Guerras emprendidas para imponer sobre todo la unidad dogmática, han producido la proclamación de la libertad de conciencia en Europa y el estatuto político de los países disidentes de la unidad católica; guerras emprendidas para imponer la monarquía universal, han producido el levantamiento liberal, entre otros el del pueblo español; guerras emprendidas para abatir un militarismo, lo han dejado más vivo, lo han hecho retoñar más vigoroso, han hecho triunfar una revolución social. Nuestras propias guerras son ejemplo de lo que digo. Y no me refiero tampoco a la estructura política ni a las constituciones o a los decretos que vayan a hacer los gobiernos de mañana. No, no es eso; es la conmoción profunda en la moral de un país, que nadie puede constreñir y que nadie puede encauzar. Después de un terremoto, es difícil reconocer el perfil del terreno. Imaginad una montaña volcánica, pero apagada, en cuyos flancos viven, durante generaciones muchas familias pacíficas. Un día, la montaña entra de pronto en erupción, causa estragos, y cuando la erupción cesa y se disipan las humaredas, los habitantes supervivientes miran a la montaña y ya no les parece la misma; no reconocen su perfil, no reconocen su forma. Es la misma montaña, pero de otra manera, y la misma materia en fusión que expele el cráter, cuando cae a tierra y se solidifica, forma parte del perfil del terreno y hay que contar con ella para las edificaciones del día de mañana.

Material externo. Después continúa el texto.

(** The text stored under the first key of an exchange and a symbol is parsed
    into an update for that very symbol: whatever spelling the exchange has, the
    id is the one the runner and the detector ask for with the plain symbol name,
    with the prices in the exchange's own message fields. *)
Theorem stored_ticker_is_found exchange b value json bs aks bid ask now (sm : symbols)
  (He : exchange ∈ EXCHANGES) (Hb : base_name b) (Hj : j_from_str value = Some json)
  (Hbs : parse_bid (get_parser exchange) json = Some bs) (Has : parse_ask (get_parser exchange) json = Some aks)
  (Hbid : parse_price_simd bs = Some bid) (Hask : parse_price_simd aks = Some ask)
  (Hpos : (0.0%f64 <? bid)%F = true) (Hlt : (bid <? ask)%F = true) :
  exists k, head (get_redis_key_patterns exchange (b ++ "USDT")%string) = Some k /\
    parse_to_market_update k value now sm =
      (let '(id, sm) := get_or_insert exchange (b ++ "USDT")%string sm in
       (Some (MarketUpdate_new id bid ask now), sm)).
Proof.
  destruct (native_spelling exchange b He Hb) as (channel & native & Hk & Hn & Hnorm).
  eexists. split; [exact Hk |]. rewrite parse_quote.
  destruct (key_parts exchange channel native (exchange_no_colon _ He) Hn) as (Hlen & Hfirst & Hlast).
  unfold quote_of. cbv zeta. destruct (Nat.ltb_spec (length (split_char ":" (exchange ++ ":" ++ channel ++ ":" ++ native)%string)) 3); [lia |].
  rewrite Hfirst, Hlast, Hj. cbn [default from_option id]. rewrite Hbs, Has, Hbid, Hask, Hnorm.
  now rewrite (fltb_fleb_false _ _ Hpos), (fltb_fleb_false _ _ (fltb_trans _ _ _ Hpos Hlt)), (fltb_fleb_false _ _ Hlt).
Qed.

(** ** From the bridge to the prices that are read *)

(** The last quote of a pair in a sequence of messages, with the time it was
    parsed. *)
Definition newer_quote (p : SymbolMap.key) (d : option (f64 * f64 * Z)) (m : message * Z)
  : option (f64 * f64 * Z) :=
  match quote_of (fst (fst m)) (snd (fst m)) with
  | Some (p', (bid, ask)) => if decide (p' = p) then Some (bid, ask, snd m) else d
  | None => d
  end.
Definition last_quote (p : SymbolMap.key) (ms : list (message * Z)) : option (f64 * f64 * Z) :=
  fold_left (newer_quote p) ms None.

Lemma last_quote_snoc p ms m : last_quote p (ms ++ [m]) = newer_quote p (last_quote p ms) m.
Proof. unfold last_quote. now rewrite fold_left_app. Qed.

Lemma last_for_snoc id us u d :
  last_for id (us ++ [u]) d =
    if mu_symbol_id u =? id then (mu_bid u, mu_ask u, mu_timestamp_us u) else last_for id us d.
Proof. revert d. induction us as [| x us IH]; intros d; cbn; [reflexivity | apply IH]. Qed.

(** What the bridge has made of the messages so far. *)
Record bridged (ms : list (message * Z)) (us : list MarketUpdate) (n0 : Z) (sm : symbols) : Prop := {
  bd_wf : sm_wf sm;
  bd_next : next_id sm <= n0 + Z.of_nat (length ms);
  bd_count : (length us <= length ms)%nat;
  bd_ids : Forall (fun u => in_u32 (mu_symbol_id u)) us;
  bd_quotes p bid ask t : last_quote p ms = Some (bid, ask, t) ->
    exists id, ids sm !! p = Some id /\ last_for id us (0.0%f64, 0.0%f64, 0) = (bid, ask, t) /\
      Exists (fun u => mu_symbol_id u = id) us
}.

Lemma ids_injective (sm : symbols) p q id :
  sm_wf sm -> ids sm !! p = Some id -> ids sm !! q = Some id -> p = q.
Proof. intros Hwf Hp Hq. apply (wf_inverse sm Hwf) in Hp, Hq. congruence. Qed.

Lemma ids_u32 (sm : symbols) p id : sm_wf sm -> ids sm !! p = Some id -> in_u32 id.
Proof.
  intros Hwf Hp. apply (wf_inverse sm Hwf) in Hp. pose proof (wf_next sm Hwf).
  assert (Hs : is_Some (keys sm !! id)) by eauto. apply (wf_range sm Hwf) in Hs. unfold in_u32. lia.
Qed.

Lemma bridged_skip ms us n0 (sm : symbols) m :
  quote_of (fst (fst m)) (snd (fst m)) = None -> bridged ms us n0 sm -> bridged (ms ++ [m]) us n0 sm.
Proof.
  intros Hq [Hwf Hn Hc Hi Hl]. split; rewrite ?length_app; cbn; auto; try lia.
  intros p bid ask t. rewrite last_quote_snoc. unfold newer_quote. rewrite Hq. apply Hl.
Qed.

Lemma bridged_update ms us n0 (sm : symbols) k v now p b a :
  quote_of k v = Some (p, (b, a)) -> next_id sm < U32_MAX -> bridged ms us n0 sm ->
  bridged (ms ++ [((k, v), now)])
    (us ++ [MarketUpdate_new (fst (get_or_insert (fst p) (snd p) sm)) b a now]) n0
    (snd (get_or_insert (fst p) (snd p) sm)).
Proof.
  intros Hq Hmax [Hwf Hn Hc Hi Hl]. destruct p as [e y]. cbn [fst snd].
  pose proof (get_or_insert_wf e y sm Hwf Hmax) as Hwf'. pose proof (get_or_insert_lookup e y sm) as Hid.
  set (id := fst (get_or_insert e y sm)) in *. split; rewrite ?length_app; cbn [length]; try lia.
  - exact Hwf'.
  - pose proof (get_or_insert_next e y sm Hwf). lia.
  - apply Forall_app. split; [exact Hi |]. constructor; [| constructor]. cbn. now apply (ids_u32 _ _ _ Hwf' Hid).
  - intros q bid ask t. rewrite last_quote_snoc. unfold newer_quote. cbn [fst snd]. rewrite Hq.
    destruct (decide ((e, y) = q)) as [<- | Hne].
    + intros [= <- <- <-]. exists id. split; [exact Hid |]. rewrite last_for_snoc. cbn. rewrite Z.eqb_refl.
      split; [reflexivity |]. apply Exists_app. right. now constructor.
    + intros Hlast. destruct (Hl q bid ask t Hlast) as (i & Hq' & Hf & Hx). exists i.
      pose proof (get_or_insert_stable e y sm q i Hq') as Hs. split; [exact Hs |]. rewrite last_for_snoc. cbn.
      destruct (Z.eqb_spec id i) as [-> | _]; [exfalso; apply Hne; eapply ids_injective; eauto |].
      split; [exact Hf | apply Exists_app; now left].
Qed.
End meaning.

Section store.
Context {T F V MQ RQ : Type} `{DashMap T key Z} `{DashMap F Z key} `{JV : Json V}
  `{!ArrayQueue MQ MarketUpdate} `{!ArrayQueue RQ message}
  `{!DashMapLaws T key Z} `{!DashMapLaws F Z key} `{!ArrayQueueLaws MQ MarketUpdate}.

Lemma bridge_run ms (b0 : bridge T F MQ RQ) :
  sm_wf (br_symbols b0) -> next_id (br_symbols b0) + Z.of_nat (length ms) <= U32_MAX ->
  aq_view (cq_queue (br_pipeline b0)) = [] -> Z.of_nat (length ms) <= capacity (br_pipeline b0) ->
  let b := redis_bridge (V:=V) ms b0 in
  exists us, aq_view (cq_queue (br_pipeline b)) = us /\
    bridged (V:=V) ms us (next_id (br_symbols b0)) (br_symbols b) /\
    capacity (br_pipeline b) = capacity (br_pipeline b0).
Proof.
  intros Hwf. induction ms as [| [[k v] now] ms IH] using rev_ind; intros Hn Hv Hc; cbv zeta.
  { exists []. split; [exact Hv |]. split; [| reflexivity]. split; cbn; auto; [lia | discriminate]. }
  rewrite length_app in Hn, Hc. cbn [length] in Hn, Hc.
  destruct IH as (us & Hus & Hb & Hcap); [lia | exact Hv | lia |].
  unfold redis_bridge. rewrite fold_left_app. cbn [fold_left].
  change (fold_left (bridge_message (V:=V)) ms b0) with (redis_bridge (V:=V) ms b0).
  set (b := redis_bridge (V:=V) ms b0) in *. unfold bridge_message. rewrite parse_quote.
  destruct (quote_of k v) as [[p [bid ask]] |] eqn:Eq.
  - pose proof (bd_next _ _ _ _ Hb) as Hnext. pose proof (bd_count _ _ _ _ Hb) as Hcount.
    pose proof (bridged_update ms us _ (br_symbols b) k v now p bid ask Eq ltac:(lia) Hb) as Hb'.
    destruct (get_or_insert (fst p) (snd p) (br_symbols b)) as [id sm]. cbn [br_pipeline br_symbols fst snd] in *.
    eexists. split; [reflexivity |]. unfold MarketProducer_push. rewrite push_capacity.
    assert (Hroom : (length (aq_view (cq_queue (br_pipeline b))) < Z.to_nat (capacity (br_pipeline b)))%nat)
      by (rewrite Hus; lia).
    destruct (push_room (MarketUpdate_new id bid ask now) _ Hroom) as (-> & _). rewrite Hus. auto.
  - cbn [br_pipeline br_symbols]. exists us. split; [exact Hus |]. split; [| exact Hcap].
    now apply bridged_skip.
Qed.

(** C31. What the runner reads: when the pipeline is empty, the bridge reads a batch
    of messages, no more than the pipeline holds, and the runner then takes the
    updates into its store, the bid, the ask and the time it finds for an exchange
    and a symbol are those of the last message of the batch that held a quote of
    that pair, however the messages of the pairs were mixed.  This is for a symbol
    map whose ids stay below 2^32, and for pairs among the first [MAX_SYMBOLS] =
    256 known: the store drops the others. *)
Theorem store_holds_last_quote ms (b0 : bridge T F MQ RQ) e y bid ask t
  (Hwf : sm_wf (br_symbols b0)) (Hn : next_id (br_symbols b0) + Z.of_nat (length ms) <= U32_MAX)
  (Hv : aq_view (cq_queue (br_pipeline b0)) = []) (Hc : Z.of_nat (length ms) <= capacity (br_pipeline b0))
  (Hlast : last_quote (V:=V) (e, y) ms = Some (bid, ask, t)) :
  let b := redis_bridge (V:=V) ms b0 in
  let store := replay (fst (pop_batch (length ms) (br_pipeline b))) MarketDataStore_new in
  let id := fst (get_or_insert e y (br_symbols b)) in
  (Z.to_nat id < MAX_SYMBOLS)%nat ->
  get_bid id store = Some bid /\ get_ask id store = Some ask /\ get_timestamp id store = Some t.
Proof.
  intros b store id Hid. destruct (bridge_run ms b0 Hwf Hn Hv Hc) as (us & Hus & Hb & _).
  fold b in Hus, Hb. destruct (bd_quotes _ _ _ _ Hb _ _ _ _ Hlast) as (i & Hi & Hf & Hx).
  assert (Hii : id = i) by (unfold id; now rewrite (get_or_insert_hit _ _ _ _ Hi)). clearbody id. subst i.
  destruct (pop_batch_spec (length ms) (br_pipeline b)) as [Hpop _].
  unfold store. rewrite Hpop, Hus, take_ge by exact (bd_count _ _ _ _ Hb).
  destruct (replayed_reads us id bid ask t (bd_ids _ _ _ _ Hb) (ids_u32 _ _ _ (bd_wf _ _ _ _ Hb) Hi) Hid Hf Hx)
    as (Hbid & Hask & Ht & _). auto.
Qed.
End store.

Este fenómeno profundo, que se da en todas las guerras, me impide a mi hablar de España en el oren político y en el orden moral, porque es un profundo misterio, en este país de las sorpresas y de las reacciones inesperadas, lo que podrá resultar el día de mañana en que los españoles, en paz, se pongan a considerar lo que han hecho durante la guerra. Yo creo que si de esta acumulación de males ha de salir el mayor bien posible, será con ese espíritu, y desventurado el que no lo entienda así. No tengo el optimismo de un panglosa ni voy a aplicar a este drama español la simplísima doctrina del adagio, de que «no hay mal que por bien no venga». No es verdad, no es verdad. Pero es obligación moral, sobre todos los que padecen la guerra, cuando se acabe como nosotros queremos que se acabe, de sacar de la lección y de la musa del escarmiento el mayor bien posible, y cuando la antorcha pase a otras manos, a otros hombres, a otras generaciones, que se acordarán, si alguna vez sienten que le hierve la sangre iracunda y otra vez el genio español vuelve a enfurecerse con la intolerancia y con el odio y con el apetito de destrucción, que piensen en los muertos y que escuchen su lección: la de esos hombres, que han caído embravecidos en la batalla luchando magnánimamente por un ideal grandioso y que ahora, abrigados en la tierra materna ya no tienen odio, ya no tienen rencor, y nos envían, con los destellos de su luz, tranquila y remota como la de una estrella, el mensaje de la patria eterna que dice a todos sus hijos: Paz, Piedad y Perdón.